There are a number of questions raised by Owen Paterson’s speech to Nigel Lawson’s Global Warming Policy Foundation last week – that’s over and above the obvious one of how many more ministers might flatly oppose the policies they were part of implementing once they leave office.
The speech neatly polarised the debate into pro-growth fracking and nukes in one corner and subsidy-hungry wind and waves in the other – handy for those who want to man barricades on either side of the line. However, it also promoted a deeper reflection. Paterson’s primary contention is that the 2050 carbon emission targets enshrined in law are simply impossible to achieve. Moreover in striving to achieve them we’re making bad decisions, effectively threatening our ability to settle for second best.
Clearly this point depends on whether you see second best as good enough. Those, like the former Secretary of State, who claim to be ‘open minded’ on climate science but don’t consider global warming to be a danger (yet) posit that decarbonising our lives is just not worth the effort and expense. Others – notably Paterson’s ‘regressive green blob’ of the environmental movement – will hold fast to the belief that stopping short of our targets will lead to catastrophic impacts, as ever hitting first and worst those who have least. Unfortunately clinching the argument means predicting the future which, as anyone who remembers watching Michael Rodd on Tomorrow’s World in the 70s will tell you is something of an imperfect art. Doubly unfortunately, by the time you’re proved right there’s nothing you can do about it.
Climate Change debate
Deniers can point to the fact that things aren’t as bad now as we predicted ten years ago as evidence that we’ve all been swept along in Armageddon hysteria. Devotees will argue that the signs are all around us and our relative comfort and wealth is blinding us to the inevitable. So we’re stuck with debating the merits of the precautionary principle – or for those of a more theological bent Pascal’s Wager (you may as well lead a pious life of devotion as the rewards of salvation will be infinite if you’re proved right).
A key thread in the debate is whether a decarbonised society is ‘good for business’. Is ‘green growth’ possible? Is ‘growth’ itself up for grabs as a concept? Someone much cleverer than me once told me that the problem with defining sustainable development is that we’re obsessing over the wrong word. Sustainable is easy as a concept. What we don’t know is what we mean by development.
Paterson tries to argue the point that the woolly-headed tree-huggers seeking an economic model that decouples prosperity from growth are anti-progress and anti-innovation. This is then thrown together with the argument that Britain forging ahead with aspirational carbon targets while others drag their feet will do damage to UK PLC. There is of course an equal and opposite argument. In any business sector reshaping the marketplace, stimulating a new kind of demand, stealing a march on competitors and setting big, bold targets is exactly the right approach. Of course there are risks – as those who bet the house on Betamax or laserdiscs will probably attest.

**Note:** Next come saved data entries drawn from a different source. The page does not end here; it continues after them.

(** * XTulator286: the 80186/80286 interpreter core

    A shallow embedding of the instruction interpreter (cpu.c), of the
    stack discipline of its 80287 coprocessor (fpu.c) and of the A20 gate
    it shares with the keyboard controller (i8042.c).  C integers are
    values of [Z]; every conversion to a narrower C type is written out
    with [u8], [u16] and [u32], and the bit operators are those of [Z]. *)

From Stdlib Require Import ZArith Lia List Bool.
Import ListNotations.
Local Open Scope Z_scope.

(** ** Machine integers *)

Definition u8 (x : Z) : Z := x mod 0x100.
Definition u16 (x : Z) : Z := x mod 0x10000.
Definition u32 (x : Z) : Z := x mod 0x100000000.

(** The C truth value of an integer expression. *)
Definition nz (x : Z) : bool := negb (x =? 0).

(** Arrays indexed by a small integer ([wordregs], [segregs], [segcache],
    the FPU stack, the physical memory) are total maps; [upd] is the
    assignment [a[k] = v]. *)
Definition upd {A : Type} (a : Z -> A) (k : Z) (v : A) : Z -> A :=
  fun i => if i =? k then v else a i.

(** Register numbers of cpu.h (the 8086 encoding order). *)
Definition regax : Z := 0.
Definition regcx : Z := 1.
Definition regdx : Z := 2.
Definition regbx : Z := 3.
Definition regsp : Z := 4.
Definition regbp : Z := 5.
Definition regsi : Z := 6.
Definition regdi : Z := 7.

Definition reges : Z := 0.
Definition regcs : Z := 1.
Definition regss : Z := 2.
Definition regds : Z := 3.

(** Byte registers: [regs] is a union of [wordregs[8]] and [byteregs[8]],
    so byte [2k] is the low half and byte [2k+1] the high half of word
    [k] (AX, CX, DX, BX). *)
Definition regal : Z := 0.
Definition regah : Z := 1.
Definition regcl : Z := 2.
Definition regch : Z := 3.
Definition regdl : Z := 4.
Definition regdh : Z := 5.
Definition regbl : Z := 6.
Definition regbh : Z := 7.

Definition byteregtable : list Z :=
  [regal; regcl; regdl; regbl; regah; regch; regdh; regbh].

(** ** The state *)

(** A descriptor-table register ([gdtr], [idtr]). *)
Module DT.
Record t : Type := mk { base : Z; limit : Z }.
End DT.
Definition DTR : Type := DT.t.

(** A cached descriptor; [sp0] and [ss0] are used by the task register
    only. *)
Record DESCRIPTOR_CACHE : Type := mkCache {
  base : Z;
  limit : Z;
  access : Z;
  valid : Z;
  sp0 : Z;
  ss0 : Z
}.

Definition set_valid (v : Z) (c : DESCRIPTOR_CACHE) : DESCRIPTOR_CACHE :=
  mkCache (base c) (limit c) (access c) v (sp0 c) (ss0 c).
Definition set_base (v : Z) (c : DESCRIPTOR_CACHE) : DESCRIPTOR_CACHE :=
  mkCache v (limit c) (access c) (valid c) (sp0 c) (ss0 c).
Definition set_limit (v : Z) (c : DESCRIPTOR_CACHE) : DESCRIPTOR_CACHE :=
  mkCache (base c) v (access c) (valid c) (sp0 c) (ss0 c).
Definition set_access (v : Z) (c : DESCRIPTOR_CACHE) : DESCRIPTOR_CACHE :=
  mkCache (base c) (limit c) v (valid c) (sp0 c) (ss0 c).

(** [memset(.., 0, ..)] of a descriptor cache. *)
Definition zero_cache : DESCRIPTOR_CACHE := mkCache 0 0 0 0 0 0.

(** A [double] is its IEEE-754 binary64 bit pattern: the stack only stores
    and returns the values. *)
Definition double : Type := Z.

(** fpu.h: [FPU_t]. *)
Module FPU.
Record t : Type := mk {
    st : Z -> double;
    cw : Z;
    sw : Z;
    tw : Z;
    ip : Z;
    cs : Z;
    dp : Z;
    ds : Z;
    op : Z
  }.
Definition set_st (v : Z -> double) (f : t) : t :=
    mk v (cw f) (sw f) (tw f) (ip f) (cs f) (dp f) (ds f) (op f).
Definition set_cw (v : Z) (f : t) : t :=
    mk (st f) v (sw f) (tw f) (ip f) (cs f) (dp f) (ds f) (op f).
Definition set_sw (v : Z) (f : t) : t :=
    mk (st f) (cw f) v (tw f) (ip f) (cs f) (dp f) (ds f) (op f).
Definition set_tw (v : Z) (f : t) : t :=
    mk (st f) (cw f) (sw f) v (ip f) (cs f) (dp f) (ds f) (op f).
End FPU.
Definition FPU_t : Type := FPU.t.

(** A registered interrupt callback is host code; the table holds its
    name and the host gives it a meaning (see [Section Interpreter]). *)
Definition callback : Type := nat.

(** [CPU_t], together with the two pieces of state the core shares with
    its collaborators: the physical memory behind [cpu_read] and
    [cpu_write], and the [a20_enabled] byte of the keyboard controller. *)
Record CPU_t : Type := mkCPU {
  wordregs : Z -> Z;
  segregs : Z -> Z;
  segcache : Z -> DESCRIPTOR_CACHE;
  ip : Z;
  cf : Z;
  pf : Z;
  af : Z;
  zf : Z;
  sf : Z;
  tf : Z;
  ifl : Z;
  df : Z;
  of_ : Z;
  trap_toggle : Z;
  hltstate : Z;
  msw : Z;
  protected_mode : Z;
  handling_fault : Z;
  gdtr : DTR;
  idtr : DTR;
  ldtr : Z;
  tr : Z;
  ldtr_cache : DESCRIPTOR_CACHE;
  tr_cache : DESCRIPTOR_CACHE;
  int_callback : Z -> option callback;
  reptype : Z;
  segoverride : Z;
  useseg : Z;
  opcode : Z;
  savecs : Z;
  saveip : Z;
  addrbyte : Z;
  mode : Z;
  reg : Z;
  rm : Z;
  disp16 : Z;
  ea : Z;
  oper1 : Z;
  oper2 : Z;
  res16 : Z;
  oper1b : Z;
  oper2b : Z;
  res8 : Z;
  totalexec : Z;
  fpu : FPU_t;
  mem : Z -> Z;
  a20_enabled : Z
}.

Definition set_wordregs (v : Z -> Z) (s : CPU_t) : CPU_t :=
  mkCPU v (segregs s) (segcache s) (ip s) (cf s) (pf s) (af s) (zf s) (sf s)
    (tf s) (ifl s) (df s) (of_ s) (trap_toggle s) (hltstate s) (msw s)
    (protected_mode s) (handling_fault s) (gdtr s) (idtr s) (ldtr s) (tr s)
    (ldtr_cache s) (tr_cache s) (int_callback s) (reptype s) (segoverride s)
    (useseg s) (opcode s) (savecs s) (saveip s) (addrbyte s) (mode s) (reg s)
    (rm s) (disp16 s) (ea s) (oper1 s) (oper2 s) (res16 s) (oper1b s)
    (oper2b s) (res8 s) (totalexec s) (fpu s) (mem s) (a20_enabled s).

Definition set_segregs (v : Z -> Z) (s : CPU_t) : CPU_t :=
  mkCPU (wordregs s) v (segcache s) (ip s) (cf s) (pf s) (af s) (zf s) (sf s)
    (tf s) (ifl s) (df s) (of_ s) (trap_toggle s) (hltstate s) (msw s)
    (protected_mode s) (handling_fault s) (gdtr s) (idtr s) (ldtr s) (tr s)
    (ldtr_cache s) (tr_cache s) (int_callback s) (reptype s) (segoverride s)
    (useseg s) (opcode s) (savecs s) (saveip s) (addrbyte s) (mode s) (reg s)
    (rm s) (disp16 s) (ea s) (oper1 s) (oper2 s) (res16 s) (oper1b s)
    (oper2b s) (res8 s) (totalexec s) (fpu s) (mem s) (a20_enabled s).

Definition set_segcache (v : Z -> DESCRIPTOR_CACHE) (s : CPU_t) : CPU_t :=
  mkCPU (wordregs s) (segregs s) v (ip s) (cf s) (pf s) (af s) (zf s) (sf s)
    (tf s) (ifl s) (df s) (of_ s) (trap_toggle s) (hltstate s) (msw s)
    (protected_mode s) (handling_fault s) (gdtr s) (idtr s) (ldtr s) (tr s)
    (ldtr_cache s) (tr_cache s) (int_callback s) (reptype s) (segoverride s)
    (useseg s) (opcode s) (savecs s) (saveip s) (addrbyte s) (mode s) (reg s)
    (rm s) (disp16 s) (ea s) (oper1 s) (oper2 s) (res16 s) (oper1b s)
    (oper2b s) (res8 s) (totalexec s) (fpu s) (mem s) (a20_enabled s).

Definition set_ip (v : Z) (s : CPU_t) : CPU_t :=
  mkCPU (wordregs s) (segregs s) (segcache s) v (cf s) (pf s) (af s) (zf s)
    (sf s) (tf s) (ifl s) (df s) (of_ s) (trap_toggle s) (hltstate s) (msw s)
    (protected_mode s) (handling_fault s) (gdtr s) (idtr s) (ldtr s) (tr s)
    (ldtr_cache s) (tr_cache s) (int_callback s) (reptype s) (segoverride s)
    (useseg s) (opcode s) (savecs s) (saveip s) (addrbyte s) (mode s) (reg s)
    (rm s) (disp16 s) (ea s) (oper1 s) (oper2 s) (res16 s) (oper1b s)
    (oper2b s) (res8 s) (totalexec s) (fpu s) (mem s) (a20_enabled s).

Definition set_cf (v : Z) (s : CPU_t) : CPU_t :=
  mkCPU (wordregs s) (segregs s) (segcache s) (ip s) v (pf s) (af s) (zf s)
    (sf s) (tf s) (ifl s) (df s) (of_ s) (trap_toggle s) (hltstate s) (msw s)
    (protected_mode s) (handling_fault s) (gdtr s) (idtr s) (ldtr s) (tr s)
    (ldtr_cache s) (tr_cache s) (int_callback s) (reptype s) (segoverride s)
    (useseg s) (opcode s) (savecs s) (saveip s) (addrbyte s) (mode s) (reg s)
    (rm s) (disp16 s) (ea s) (oper1 s) (oper2 s) (res16 s) (oper1b s)
    (oper2b s) (res8 s) (totalexec s) (fpu s) (mem s) (a20_enabled s).

Definition set_pf (v : Z) (s : CPU_t) : CPU_t :=
  mkCPU (wordregs s) (segregs s) (segcache s) (ip s) (cf s) v (af s) (zf s)
    (sf s) (tf s) (ifl s) (df s) (of_ s) (trap_toggle s) (hltstate s) (msw s)
    (protected_mode s) (handling_fault s) (gdtr s) (idtr s) (ldtr s) (tr s)
    (ldtr_cache s) (tr_cache s) (int_callback s) (reptype s) (segoverride s)
    (useseg s) (opcode s) (savecs s) (saveip s) (addrbyte s) (mode s) (reg s)
    (rm s) (disp16 s) (ea s) (oper1 s) (oper2 s) (res16 s) (oper1b s)
    (oper2b s) (res8 s) (totalexec s) (fpu s) (mem s) (a20_enabled s).

Definition set_af (v : Z) (s : CPU_t) : CPU_t :=
  mkCPU (wordregs s) (segregs s) (segcache s) (ip s) (cf s) (pf s) v (zf s)
    (sf s) (tf s) (ifl s) (df s) (of_ s) (trap_toggle s) (hltstate s) (msw s)
    (protected_mode s) (handling_fault s) (gdtr s) (idtr s) (ldtr s) (tr s)
    (ldtr_cache s) (tr_cache s) (int_callback s) (reptype s) (segoverride s)
    (useseg s) (opcode s) (savecs s) (saveip s) (addrbyte s) (mode s) (reg s)
    (rm s) (disp16 s) (ea s) (oper1 s) (oper2 s) (res16 s) (oper1b s)
    (oper2b s) (res8 s) (totalexec s) (fpu s) (mem s) (a20_enabled s).

Definition set_zf (v : Z) (s : CPU_t) : CPU_t :=
  mkCPU (wordregs s) (segregs s) (segcache s) (ip s) (cf s) (pf s) (af s) v
    (sf s) (tf s) (ifl s) (df s) (of_ s) (trap_toggle s) (hltstate s) (msw s)
    (protected_mode s) (handling_fault s) (gdtr s) (idtr s) (ldtr s) (tr s)
    (ldtr_cache s) (tr_cache s) (int_callback s) (reptype s) (segoverride s)
    (useseg s) (opcode s) (savecs s) (saveip s) (addrbyte s) (mode s) (reg s)
    (rm s) (disp16 s) (ea s) (oper1 s) (oper2 s) (res16 s) (oper1b s)
    (oper2b s) (res8 s) (totalexec s) (fpu s) (mem s) (a20_enabled s).

Definition set_sf (v : Z) (s : CPU_t) : CPU_t :=
  mkCPU (wordregs s) (segregs s) (segcache s) (ip s) (cf s) (pf s) (af s)
    (zf s) v (tf s) (ifl s) (df s) (of_ s) (trap_toggle s) (hltstate s)
    (msw s) (protected_mode s) (handling_fault s) (gdtr s) (idtr s) (ldtr s)
    (tr s) (ldtr_cache s) (tr_cache s) (int_callback s) (reptype s)
    (segoverride s) (useseg s) (opcode s) (savecs s) (saveip s) (addrbyte s)
    (mode s) (reg s) (rm s) (disp16 s) (ea s) (oper1 s) (oper2 s) (res16 s)
    (oper1b s) (oper2b s) (res8 s) (totalexec s) (fpu s) (mem s)
    (a20_enabled s).

Definition set_tf (v : Z) (s : CPU_t) : CPU_t :=
  mkCPU (wordregs s) (segregs s) (segcache s) (ip s) (cf s) (pf s) (af s)
    (zf s) (sf s) v (ifl s) (df s) (of_ s) (trap_toggle s) (hltstate s)
    (msw s) (protected_mode s) (handling_fault s) (gdtr s) (idtr s) (ldtr s)
    (tr s) (ldtr_cache s) (tr_cache s) (int_callback s) (reptype s)
    (segoverride s) (useseg s) (opcode s) (savecs s) (saveip s) (addrbyte s)
    (mode s) (reg s) (rm s) (disp16 s) (ea s) (oper1 s) (oper2 s) (res16 s)
    (oper1b s) (oper2b s) (res8 s) (totalexec s) (fpu s) (mem s)
    (a20_enabled s).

Part of the problem here I suspect is that we talk about innovation purely in terms of big engineering investment – should we spend billions making known technologies safer and cleaner or the same amount in making clean technologies more productive and efficient?
For me this overlooks a much more important innovation gap. Most people agree that, whatever the technology, a more distributed model of generation and supply is absolutely crucial. Meeting more of our power needs from more local sources provides greater energy security but also supports local economies. It stimulates greater community awareness of environmental issues and provides a focus for community development activity that can be harnessed in other ways. We know it can work – both in terms of the financial model and the level of community engagement and ownership. Browsing the achievements of Bath & West Community Energy provides all the evidence you need. And yet this kind of initiative remains the exception to the rule, achieved due to the hard slog of inspired, knowledgeable and capable local leaders. This is where we also need to focus innovation and investment. We need to get more communities to the point where they understand – and aspire to – the benefits of being more in control of the energy and other natural resources they consume. Evidence shows that when that happens people are also much more conscious of issues of supply and demand, making the task of widespread take-up of energy efficiency measures easier.
Rather than settle for second best on our targets, we need to set others that will drive the change we need. So why not also aim for 50% of our energy needs to be met from community-owned sources by 2050? Cutting emissions by 80% by the same date may well be a tall order.
If we fail to motivate and mobilise people along the way we don’t stand a chance.